**To do**
When a line of the entries contains "validNewScore", please list that line.

Saved data entries
▼▼▼
(** The snapshot built by [reportToServer]. *)
Definition snapshot (d : BotDetector) (navigationPattern : float) : Report :=
  {| rep_confidenceScore := confidenceScore d;
     rep_mouseEntropy := calculateMouseEntropy d;
     rep_typingPattern := calculateTypingPatterns d;
     rep_navigationPattern := navigationPattern;
     rep_formFilling := calculateFormFillingPatterns d;
     rep_mouseMovements := length (mouseMovements d);
     rep_keyPresses := length (keyPressTimings d);
     rep_clicks := length (clickEvents d);
     rep_scrolls := length (scrollEvents d);
     rep_formInteractions := length (formInteractions d) |}.

(** [reportToServer], up to its first [await]: the snapshot is built and
    handed to [fetch] (the hooked one) at once; an exception while building
    it is caught by the method and nothing is sent.  The result is the
    detector after the call and the POSTs issued. *)
Definition reportToServer (d : BotDetector) (dom : DOM)
    : BotDetector * list Report :=
  match calculateNavigationPatterns d dom with
  | Return nav => (hookedFetch d (UrlString reportEndpoint), [snapshot d nav])
  | Throw _ => (d, [])
  end.

(** ** Event handlers *)

Definition isTooPerfectLine (points : list MouseSample) : bool :=
  match points with
  | p1 :: p2 :: p3 :: _ =>
      let crossProduct :=
        JS.abs ((m_y p2 - m_y p1) * (m_x p3 - m_x p2)
                - (m_x p2 - m_x p1) * (m_y p3 - m_y p2)) in
      let interval1 := m_time p2 - m_time p1 in
      let interval2 := m_time p3 - m_time p2 in
      let intervalDiff := JS.abs (interval1 - interval2) in
      (crossProduct <? 10) && (intervalDiff <? 10)
  | _ => false
  end.

(** [array.slice(-3)]. *)
Definition slice_last3 {A : Type} (l : list A) : list A :=
  skipn (length l - 3) l.

Definition handleMouseMove (d : BotDetector) (event : MouseEvent) (now : float)
    : BotDetector :=
  if JS.geb (now - lastMouseTime d) CONFIG.MOUSE_THROTTLE_MS then
    let d := set_lastMouseTime now d in
    let d :=
      set_mouseMovements
        (pushTrim CONFIG.MAX_SAMPLES
           {| m_x := clientX event; m_y := clientY event; m_time := now |}
           (mouseMovements d)) d in
    if Nat.leb 3 (length (mouseMovements d)) then
      if isTooPerfectLine (slice_last3 (mouseMovements d))
      then bump 0.1 d else d
    else d
  else d.

Definition detectMechanicalTyping (d : BotDetector) : BotDetector :=
  if Nat.ltb (length (keyPressTimings d)) 3 then d
  else
    let intervals := JS.intervals (firstn 5 (map k_time (keyPressTimings d))) in
    let avg := JS.sum intervals / JS.ofNat (length intervals) in
    let variance :=
      fold_left (fun acc v => acc + JS.pow2 (v - avg)) intervals 0
      / JS.ofNat (length intervals) in
    if variance <? 500 then bump 0.05 d else d.

Definition handleKeyDown (d : BotDetector) (event : KeyboardEvent) (now : float)
    : BotDetector :=
  if JS.geb (now - lastKeyTime d) CONFIG.KEYBOARD_THROTTLE_MS then
    let d := set_lastKeyTime now d in
    let d :=
      set_keyPressTimings
        (pushTrim CONFIG.MAX_SAMPLES
           {| k_time := now;
              k_modifiers := {| shift := shiftKey event; ctrl := ctrlKey event;
                                alt := altKey event; meta := metaKey event |} |}
           (keyPressTimings d)) d in
    if Nat.leb 3 (length (keyPressTimings d))
    then detectMechanicalTyping d else d
  else d.

Definition handleClick (d : BotDetector) (event : ClickEvent) (now : float)
    (dom : DOM) : BotDetector * list Report :=
  let d :=
    set_clickEvents
      (pushTrim CONFIG.QUARTER_SAMPLES
         {| c_x := click_clientX event; c_y := click_clientY event;
            c_target := click_tagName event; c_time := now |}
         (clickEvents d)) d in
  match targetRect event with
  | Some rect =>
      if (distanceToCenter (click_clientX event) (click_clientY event) rect <? 5)
         && JS.gtb (r_width rect) 10 && JS.gtb (r_height rect) 10
      then reportToServer (bump 0.15 d) dom
      else (d, [])
  | None => (d, [])
  end.

(** [calculateVariance]; the first [reduce] has no initial value. *)
Definition calculateVariance (array : list float) : float :=
  match array with
  | [] => 0
  | first :: others =>
      let mean :=
        fold_left (fun a b => a + b) others first / JS.ofNat (length array) in
      fold_left (fun sq n => sq + JS.pow2 (n - mean)) array 0
      / JS.ofNat (length array)
  end.

Definition detectMechanicalScrolling (d : BotDetector) : BotDetector :=
  if Nat.ltb (length (scrollEvents d)) 3 then d
  else
    let window := firstn 4 (scrollEvents d) in
    let intervals := JS.intervals (map s_time window) in
    let distances := map JS.abs (JS.intervals (map s_scrollY window)) in
    let timeVariance := calculateVariance intervals in
    let distanceVariance := calculateVariance distances in
    if (timeVariance <? 100) && (distanceVariance <? 100)
    then bump 0.1 d else d.

Definition handleScroll (d : BotDetector) (scrollY : float) (now : float)
    : BotDetector :=
  let d :=
    set_scrollEvents
      (pushTrim CONFIG.QUARTER_SAMPLES
         {| s_scrollY := scrollY; s_time := now |} (scrollEvents d)) d in
  if Nat.leb 3 (length (scrollEvents d))
  then detectMechanicalScrolling d else d.

(** [a || b] on strings: the first operand unless it is empty. *)
Definition orElse (a b : string) : string :=
  match a with EmptyString => b | _ => a end.

(** [time] of the last sample minus [time] of the one before it. *)
Definition timeBetweenFields (samples : list FormSample) : float :=
  match rev samples with
  | newest :: previous :: _ => f_time newest - f_time previous
  | _ => nan
  end.

Definition handleFormInteraction (d : BotDetector) (event : InputEvent)
    (now : float) (dom : DOM) : BotDetector * list Report :=
  if String.eqb (input_tagName event) "INPUT"
     || String.eqb (input_tagName event) "SELECT"
     || String.eqb (input_tagName event) "TEXTAREA"
  then
    let d :=
      set_formInteractions
        (pushTrim CONFIG.QUARTER_SAMPLES
           {| f_field := orElse (input_name event)
                           (orElse (input_id event) (input_tagName event));
              f_time := now |}
           (formInteractions d)) d in
    if Nat.leb 2 (length (formInteractions d)) then
      if timeBetweenFields (formInteractions d) <? 500
      then reportToServer (bump 0.2 d) dom
      else (d, [])
    else (d, [])
  else (d, []).

(** ** Fusion and smoothing *)

(** The weighted sum computed by [runAnalysis]. *)
Definition fuse (mouseEntropyScore typingPatternScore navigationScore
                 formFillingScore : float) : float :=
  mouseEntropyScore * CONFIG.MOUSE_ENTROPY
  + typingPatternScore * CONFIG.TYPING_PATTERN
  + navigationScore * CONFIG.NAVIGATION_PATTERN
  + formFillingScore * CONFIG.FORM_FILLING.

(** [isNaN(x) ? 0.5 : x]. *)
Definition orNeutral (x : float) : float := if JS.isNaN x then 0.5 else x.

(** The [try] block of [runAnalysis], entered with the flag already set. *)
Definition analysisTry (d : BotDetector) (dom : DOM)
    : Outcome (BotDetector * list Report) :=
  if Nat.ltb (length (mouseMovements d)) CONFIG.MIN_MOUSE_MOVEMENTS
  then mret (set_isAnalyzing false d, [])
  else
    let mouseEntropyScore := calculateMouseEntropy d in
    let typingPatternScore := calculateTypingPatterns d in
    navigationScore ← calculateNavigationPatterns d dom;
    let formFillingScore := calculateFormFillingPatterns d in
    let newScore :=
      fuse mouseEntropyScore typingPatternScore navigationScore
        formFillingScore in
    let validNewScore := orNeutral newScore in
    let d :=
      set_confidenceScore (confidenceScore d * 0.7 + validNewScore * 0.3) d in
    let d :=
      if JS.isNaN (confidenceScore d) then set_confidenceScore 0.5 d else d in
    mret (reportToServer d dom).

(** [runAnalysis]: re-entrancy guard, then [try] / [catch] / [finally]. *)
Definition runAnalysis (d : BotDetector) (dom : DOM)
    : BotDetector * list Report :=
  if isAnalyzing d then (d, [])
  else
    let d := set_isAnalyzing true d in
    let '(d, posted) :=
      match analysisTry d dom with
      | Return r => r
      | Throw _ => (set_confidenceScore 0.5 d, [])
      end in
    (set_isAnalyzing false d, posted).

(** [scheduleAnalysis]: the host returns the handle of the idle callback or
    of the timer. *)
Definition scheduleAnalysis (d : BotDetector) (handle : nat) : BotDetector :=
  set_analysisTimerId (Some handle) d.

(** ** Environment probes *)

(** The test of [checkBotHeaders] on [navigator.userAgent]. *)
Definition isBotUserAgent (navigatorUserAgent : string) : bool :=
  let userAgent := JS.toLowerCase navigatorUserAgent in
  JS.includes userAgent "bot"
  || JS.includes userAgent "crawler"
  || JS.includes userAgent "spider"
  || JS.includes userAgent "headless"
  || JS.includes userAgent "automation"
  || JS.includes userAgent "playwright"
  || JS.includes userAgent "selenium"
  || JS.includes userAgent "cypress".

(** The [then] callback of [checkBotHeaders], run when the HEAD request
    issued by the constructor resolves. *)
Definition onHeadResponse (d : BotDetector) (navigatorUserAgent : string)
    (dom : DOM) : BotDetector * list Report :=
  if isBotUserAgent navigatorUserAgent
  then reportToServer (set_confidenceScore 0.95 d) dom
  else (d, []).

(** The closure [checkForAutomation], run by the one-second timer. *)
Definition checkForAutomation (d : BotDetector) (w : WindowProbe) : BotDetector :=
  let cdp := CDP w || playwright w || puppeteer w in
  let pwMeta := pwEvents w || pw_inspector w in
  let d := if cdp || pwMeta then set_confidenceScore 0.95 d else d in
  if (outerHeight w =? innerHeight w) && (outerWidth w =? innerWidth w)
  then set_confidenceScore (confidenceScore d + 0.1) d
  else d.

(** The synchronous part of [detectAutomationLibraries]; the timer it arms
    fires later as [checkForAutomation]. *)
Definition detectAutomationLibraries (d : BotDetector) (webdriver : bool)
    : BotDetector :=
  if webdriver then set_confidenceScore 0.95 d else d.

(** ** Lifecycle *)

(** [start], on the detector: the analysis is scheduled and the probes run.
    The listeners it attaches belong to the page, see [step]. *)
Definition start (d : BotDetector) (handle : nat) (webdriver : bool)
    : BotDetector :=
  detectAutomationLibraries (scheduleAnalysis d handle) webdriver.

(** [stop], on the detector: the timer handle is dropped when it is truthy
    and the five buffers are emptied. *)
Definition stop (d : BotDetector) : BotDetector :=
  let d :=
    match analysisTimerId d with
    | Some (S _) => set_analysisTimerId None d
    | _ => d
    end in
  set_formInteractions []
    (set_scrollEvents []
       (set_clickEvents []
          (set_keyPressTimings []
             (set_mouseMovements [] d)))).

(** ** The page that hosts the detector *)

(** The detector, whether its listeners are attached to the document, and
    the reports posted so far. *)
Record Page :=
  { detector : BotDetector;
    listening : bool;
    outbox : list Report }.

(** What the host can do to the detector. *)
Inductive HostEvent :=
| MouseMoved (event : MouseEvent) (now : float)
| KeyPressed (event : KeyboardEvent) (now : float)
| Clicked (event : ClickEvent) (now : float)
| Scrolled (scrollY : float) (now : float)
| InputChanged (event : InputEvent) (now : float)
| AnalysisDue (handle : nat)
| AutomationCheckDue (w : WindowProbe)
| HeadResolved (navigatorUserAgent : string)
| Fetched (input : FetchInput)
| Started (handle : nat) (webdriver : bool)
| Stopped.

(** The page right after [new BotDetector()]. *)
Definition newPage : Page :=
  {| detector := newBotDetector; listening := false; outbox := [] |}.

Definition withDetector (p : Page) (d : BotDetector) : Page :=
  {| detector := d; listening := listening p; outbox := outbox p |}.

Definition withPosted (p : Page) (r : BotDetector * list Report) : Page :=
  {| detector := fst r; listening := listening p;
     outbox := outbox p ++ snd r |}.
▲▲▲
**Answer space**
    let validNewScore := orNeutral newScore in
      set_confidenceScore (confidenceScore d * 0.7 + validNewScore * 0.3) d in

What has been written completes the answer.